Favorite place to photograph the Tevis Cup?
This is a hard question to answer. As an Auburn Journal photographer I do not have the luxury of choosing a perfect place way out in the forest to shoot. My job is to move along with the front runners and get as many great shots as I can at several places along the trail, then be at the finish line to shoot the winner. My favorite place is Robinson Flat. Thirty-six miles into the ride, Robinson is the first major stop and a mandatory one-hour hold for the horse. At Robinson I can get great photos of rider, horse and crew as the horses come in. Then the vet check shots are also very interesting. Riders trot their horses in front of the veterinarians to check their gate, and also heart and respiratory reading are taken and recorded, before the horse is cleared. Riders and their crew then rinse and feed their horse before rider and horse leave Robinson after an hour. With a little walking, great trail shots can be taken, also. If I could only shoot at one location it would be Robinson Flat.

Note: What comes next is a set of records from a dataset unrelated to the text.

(* ===== verification/Manager.v ===== *)
(** tenant/manager.rs: the tenant manager.

    Every operation of [TenantManager] is a program over the storage methods, in
    the order of the source: validation, reads, checks, writes. *)
From S2P Require Import Prelude Text Extern Models Errors Effects Config Crypto.
From Stdlib Require Import ZArith Ascii.

#[local] Open Scope Z_scope.

(** ** Input validation *)
Definition MAX_IDENTIFIER_LEN : Z := 128.
Definition MAX_DISPLAY_NAME_LEN : Z := 1024.

Definition identifier_char (b : ascii) : bool :=
  is_ascii_alphanumeric b || bool_decide (b = "."%char) || bool_decide (b = "_"%char)
  || bool_decide (b = "-"%char).

Definition validate_identifier (value field : string) : Result unit :=
  match value with
  | EmptyString => Err (MustNotBeEmpty field)
  | String b _ =>
      if MAX_IDENTIFIER_LEN <? str_len value
      then Err (ExceedsMaxLength field (str_len value) MAX_IDENTIFIER_LEN)
      else if negb (is_ascii_alphanumeric b) then Err (MustStartAlphanumeric field)
      else if negb (all_chars identifier_char value) then Err (InvalidCharacters field)
      else Ok tt
  end.

Definition validate_display_name (value : string) : Result unit :=
  if is_empty value then Err (MustNotBeEmpty "display_name")
  else if MAX_DISPLAY_NAME_LEN <? str_len value
  then Err (ExceedsMaxLength "display_name" (str_len value) MAX_DISPLAY_NAME_LEN)
  else Ok tt.

Definition validate_non_empty (value field : string) : Result unit :=
  if is_empty (trim value) then Err (MustNotBeEmpty field) else Ok tt.

Definition validate_http_url (url field : string) : Result unit :=
  if is_empty url then Err (MustNotBeEmpty field)
  else if negb (starts_with url "http://") && negb (starts_with url "https://")
  then Err (MustUseHttp field)
  else Ok tt.

Definition validate_issuer_url (url : string) : Result unit :=
  if is_empty url then Err (MustNotBeEmpty "issuer_url")
  else if negb (starts_with url "https://") then Err IssuerMustUseHttps
  else Ok tt.

Definition validate_sink_type (sink_type : CdcSinkType) : Result unit :=
  match sink_type with
  | Webhook url => validate_http_url url "webhook url"
  | Nats subject_prefix => validate_non_empty subject_prefix "subject_prefix"
  | Kafka topic => validate_non_empty topic "topic"
  end.

(** ** The manager *)
Record TenantManager := {
  key_provider : KeyProvider;
  encrypt_enabled : bool;
}.

Section Manager.
Context `{HexLib} `{AeadLib} `{MeshLib}.

(** *** Organizations *)
Definition create_org (org_id display_name : string) : M Organization :=
  let! _ := lift (validate_identifier org_id "org_id") in
  let! _ := lift (validate_display_name display_name) in
  let! existing := store.get_org org_id in
  if bool_decide (is_Some existing) then bail (OrgAlreadyExists org_id) else
  try! now := now_ms in
  let org := {| o_org_id := org_id; o_display_name := display_name;
                o_quotas := default_quotas; o_created_at := now |} in
  let! _ := store.create_org org in
  ok org.

Definition get_org (org_id : string) : M Organization :=
  let! org := store.get_org org_id in
  lift (ok_or org (OrgNotFound org_id)).

Definition list_orgs : M (list Organization) := store.list_orgs.

Definition update_org (org_id : string) (display_name : option string)
    (quotas : option OrgQuotas) : M Organization :=
  let! org := get_org org_id in
  let org := {| o_org_id := o_org_id org;
                o_display_name := default (o_display_name org) display_name;
                o_quotas := default (o_quotas org) quotas;
                o_created_at := o_created_at org |} in
  let! _ := store.update_org org in
  ok org.

Definition delete_org (org_id : string) : M unit :=
  let! removed := store.delete_org org_id in
  if negb removed then bail (OrgNotFound org_id) else ok tt.

(** *** Formations *)
Definition membership_policy (p : EnrollmentPolicy) : MembershipPolicy :=
  match p with Open => MpOpen | Controlled => MpControlled | Strict => MpStrict end.

Definition get_formation (org_id app_id : string) : M FormationConfig :=
  let! f := store.get_formation org_id app_id in
  lift (ok_or f (FormationNotFound app_id org_id)).

(** [MeshGenesis::create] draws its seed from the system's random numbers. *)
Definition mesh_genesis_create (app_id : string) (p : MembershipPolicy) : prog MeshGenesis :=
  try! seed := random_bytes 64 in
  Ret (genesis_create app_id p seed).

Definition create_formation (mgr : TenantManager) (org_id app_id : string)
    (enrollment_policy : EnrollmentPolicy) : M FormationConfig :=
  let! _ := lift (validate_identifier app_id "app_id") in
  let! org := get_org org_id in
  let! existing := store.list_formations org_id in
  if max_formations (o_quotas org) <=? as_u32 (Z.of_nat (length existing))
  then bail (FormationQuotaReached org_id (max_formations (o_quotas org))) else
  let! present := store.get_formation org_id app_id in
  if bool_decide (is_Some present) then bail (FormationAlreadyExists app_id org_id) else
  let mesh_policy := membership_policy enrollment_policy in
  try! genesis := mesh_genesis_create app_id mesh_policy in
  let mesh_id := genesis_mesh_id genesis in
  let encoded := genesis_encode genesis in
  let! stored_bytes :=
    if encrypt_enabled mgr then seal (key_provider mgr) encoded else ok encoded in
  let formation := {| f_app_id := app_id; f_mesh_id := mesh_id;
                      f_enrollment_policy := enrollment_policy |} in
  let! _ := store.create_formation org_id formation in
  let! _ := store.store_genesis org_id app_id stored_bytes in
  ok formation.

Definition list_formations (org_id : string) : M (list FormationConfig) :=
  let! _ := get_org org_id in
  store.list_formations org_id.

Definition delete_formation (org_id app_id : string) : M unit :=
  let! removed := store.delete_formation org_id app_id in
  if negb removed then bail (FormationNotFound app_id org_id) else
  try! _ := store.delete_genesis org_id app_id in
  ok tt.

Definition load_genesis (mgr : TenantManager) (org_id app_id : string) : M MeshGenesis :=
  let! stored := store.get_genesis org_id app_id in
  let! stored := lift (ok_or stored (GenesisNotFound app_id org_id)) in
  let! plaintext :=
    if encrypt_enabled mgr then
      let! opened := open (key_provider mgr) stored in
      match opened with
      | Some decrypted => ok decrypted
      | None => ok stored
      end
    else ok stored in
  lift (map_err GenesisDecodeFailed (genesis_decode plaintext)).

Definition count_recent_enrollments (org_id : string) (since_ms : Z) : M Z :=
  let! entries := store.list_audit org_id None usize_max in
  ok (Z.of_nat (length (filter (λ e, since_ms ≤ a_timestamp_ms e) entries))).

(** *** Enrollment tokens *)
Definition create_token (org_id app_id label : string) (max_uses expires_at : option Z) :
    M EnrollmentToken :=
  let! _ := lift (validate_non_empty label "label") in
  let! _ := get_org org_id in
  let! _ := get_formation org_id app_id in
  try! buf := random_bytes 16 in
  let token_id := "peat_" +:+ hex_encode buf in
  try! now := now_ms in
  let token := {| t_token_id := token_id; t_org_id := org_id; t_app_id := app_id;
                  t_label := label; t_max_uses := max_uses; t_uses := 0;
                  t_expires_at := expires_at; t_created_at := now; t_revoked := false |} in
  let! _ := store.create_token token in
  ok token.

Definition get_token (org_id token_id : string) : M EnrollmentToken :=
  let! t := store.get_token org_id token_id in
  lift (ok_or t (TokenNotFound token_id org_id)).

Definition list_tokens (org_id app_id : string) : M (list EnrollmentToken) :=
  let! _ := get_org org_id in
  let! _ := get_formation org_id app_id in
  store.list_tokens org_id app_id.

Definition revoke_token (org_id token_id : string) : M EnrollmentToken :=
  let! token := get_token org_id token_id in
  if t_revoked token then bail (TokenAlreadyRevoked token_id) else
  let token := with_revoked token in
  let! _ := store.update_token token in
  ok token.

Definition delete_token (org_id token_id : string) : M unit :=
  let! removed := store.delete_token org_id token_id in
  if negb removed then bail (TokenNotFound token_id org_id) else ok tt.

Definition validate_and_consume_token (org_id app_id token_id : string) : M EnrollmentToken :=
  let! token := get_token org_id token_id in
  if bool_decide (t_app_id token ≠ app_id) then bail (TokenWrongFormation app_id) else
  if t_revoked token then bail (TokenIsRevoked token_id) else
  let! _ :=
    match t_expires_at token with
    | Some expires_at =>
        try! now := now_ms in
        if expires_at <? now then bail (TokenHasExpired token_id) else ok tt
    | None => ok tt
    end in
  let! _ :=
    match t_max_uses token with
    | Some max_uses =>
        if max_uses <=? t_uses token then bail (TokenMaxUsesReached token_id max_uses) else ok tt
    | None => ok tt
    end in
  let token := with_uses token (as_u32 (t_uses token + 1)) in
  let! _ := store.update_token token in
  ok token.

(** *** CDC sinks and cursors *)
Definition create_sink (org_id : string) (sink_type : CdcSinkType) : M CdcSinkConfig :=
  let! _ := lift (validate_sink_type sink_type) in
  let! org := get_org org_id in
  let! existing := store.list_sinks org_id in
  if max_cdc_sinks (o_quotas org) <=? as_u32 (Z.of_nat (length existing))
  then bail (SinkQuotaReached org_id (max_cdc_sinks (o_quotas org))) else
  try! buf := random_bytes 8 in
  let sink_id := hex_encode buf in
  try! now := now_ms in
  let sink := {| s_sink_id := sink_id; s_org_id := org_id; s_sink_type := sink_type;
                 s_enabled := true; s_created_at := now |} in
  let! _ := store.create_sink sink in
  ok sink.

Definition get_sink (org_id sink_id : string) : M CdcSinkConfig :=
  let! s := store.get_sink org_id sink_id in
  lift (ok_or s (SinkNotFound sink_id org_id)).

Definition list_sinks (org_id : string) : M (list CdcSinkConfig) :=
  let! _ := get_org org_id in
  store.list_sinks org_id.

Definition toggle_sink (org_id sink_id : string) (enabled : bool) : M CdcSinkConfig :=
  let! sink := get_sink org_id sink_id in
  let sink := with_sink_enabled sink enabled in
  let! _ := store.update_sink sink in
  ok sink.

Definition delete_sink (org_id sink_id : string) : M unit :=
  let! removed := store.delete_sink org_id sink_id in
  if negb removed then bail (SinkNotFound sink_id org_id) else ok tt.

Definition get_cursor (org_id app_id document_id : string) : M (option string) :=
  store.get_cursor org_id app_id document_id.
Definition set_cursor (org_id app_id document_id change_hash : string) : M unit :=
  store.set_cursor org_id app_id document_id change_hash.

(** *** Identity providers *)
Definition create_idp (org_id issuer_url client_id client_secret : string) : M IdpConfig :=
  let! _ := lift (validate_issuer_url issuer_url) in
  let! _ := lift (validate_non_empty client_id "client_id") in
  let! _ := lift (validate_non_empty client_secret "client_secret") in
  let! _ := get_org org_id in
  try! buf := random_bytes 8 in
  let idp_id := hex_encode buf in
  try! now := now_ms in
  let idp := {| i_idp_id := idp_id; i_org_id := org_id; i_issuer_url := issuer_url;
                i_client_id := client_id; i_client_secret := client_secret;
                i_enabled := true; i_created_at := now |} in
  let! _ := store.create_idp idp in
  ok idp.

Definition get_idp (org_id idp_id : string) : M IdpConfig :=
  let! i := store.get_idp org_id idp_id in
  lift (ok_or i (IdpNotFound idp_id org_id)).

Definition list_idps (org_id : string) : M (list IdpConfig) :=
  let! _ := get_org org_id in
  store.list_idps org_id.

Definition toggle_idp (org_id idp_id : string) (enabled : bool) : M IdpConfig :=
  let! idp := get_idp org_id idp_id in
  let idp := with_idp_enabled idp enabled in
  let! _ := store.update_idp idp in
  ok idp.

Definition delete_idp (org_id idp_id : string) : M unit :=
  let! removed := store.delete_idp org_id idp_id in
  if negb removed then bail (IdpNotFound idp_id org_id) else ok tt.

(** *** Policy rules *)
Definition create_policy_rule (org_id claim_key claim_value : string) (tier : MeshTier)
    (permissions priority : Z) : M PolicyRule :=
  let! _ := get_org org_id in
  try! buf := random_bytes 8 in
  let rule_id := hex_encode buf in
  let rule := {| r_rule_id := rule_id; r_org_id := org_id; r_claim_key := claim_key;
                 r_claim_value := claim_value; r_tier := tier;
                 r_permissions := permissions; r_priority := priority |} in
  let! _ := store.create_policy_rule rule in
  ok rule.

Definition list_policy_rules (org_id : string) : M (list PolicyRule) :=
  let! _ := get_org org_id in
  store.list_policy_rules org_id.

Definition delete_policy_rule (org_id rule_id : string) : M unit :=
  let! removed := store.delete_policy_rule org_id rule_id in
  if negb removed then bail (PolicyRuleNotFound rule_id org_id) else ok tt.

(** *** Enrollment audit *)
Definition append_audit (entry : EnrollmentAuditEntry) : M unit := store.append_audit entry.

Definition list_audit (org_id : string) (app_id : option string) (limit : Z) :
    M (list EnrollmentAuditEntry) :=
  let! _ := get_org org_id in
  store.list_audit org_id app_id limit.
End Manager.

(** ** Start-up *)
Section New.
Context `{HexLib} `{AeadLib} `{Base64Lib} `{HttpLib}
  `{Serde vault.EncryptRequest} `{Serde vault.EncryptResponse}
  `{Serde vault.DecryptRequest} `{Serde vault.DecryptResponse}.
Context (feat : features) (aws_client : kms.Client).
(** Opening the redb file, connecting to Postgres. *)
Context (redb_open postgres_connect : string → result string unit).

Definition storage_open (config : StorageConfig) : Result unit :=
  match config with
  | Redb path => map_err StorageError (redb_open path)
  | Postgres url =>
      if postgres feat then map_err StorageError (postgres_connect url)
      else Err PostgresNotEnabled
  end.

Definition with_key_provider (config : GatewayConfig) (kp : KeyProvider) (enabled : bool) :
    M TenantManager :=
  let! _ := lift (storage_open (storage config)) in
  let! _ := store.list_orgs in
  ok {| key_provider := kp; encrypt_enabled := enabled |}.

Definition new (config : GatewayConfig) : M TenantManager :=
  let! _ := lift (storage_open (storage config)) in
  let! kp := lift (build_key_provider feat aws_client config) in
  let! _ := store.list_orgs in
  ok {| key_provider := kp.1; encrypt_enabled := kp.2 |}.
End New.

What does it take to complete the Tevis Cup?
I am not a horseman and have spent very little time on a horse, but I have shot this race for many years and have seen up close what these athletes (horse and rider) experience and I believe the most important thing is for the horse and rider to be is excellent shape. Most of the riders I see that finish in the top 10 dismount the horse on all hills and run up the grades to save the horse some energy. After 100 miles in the hot canyon trails, an out-of-shape athlete will not finish. Also, a strong crew to support the team is very important. A well-run crew will be able to anticipate what their rider and horse will need at each aid station. It takes a huge effort to coordinate the support rider and horse will need on a 100-mile ride.
Most memorable moment on the Tevis Cup trail?
I think my most memorable moments come when I see a rider have care and compassion for their horse. What I mean is a rider that is more concerned about the condition of their horse at the finish line than what place they finished. That is why I think that the Haggin Cup award is just as important as the Lloyd Tevis Cup award for first place finisher. The Haggin Cup award is for the horse that finishes in the top 10 horse in the best condition after 100 miles of trail riding. The Haggin Cup award recognizes sportsmanship and horsemanship throughout the grueling ride. There are some very touching moments between riders and horses you can catch with patience. One rider that comes to mind who cares for his horses in this way is local rider Hal Hall, who has ridden in 30 Tevis rides and who has won the Haggin Cup award three times and has finished first three times.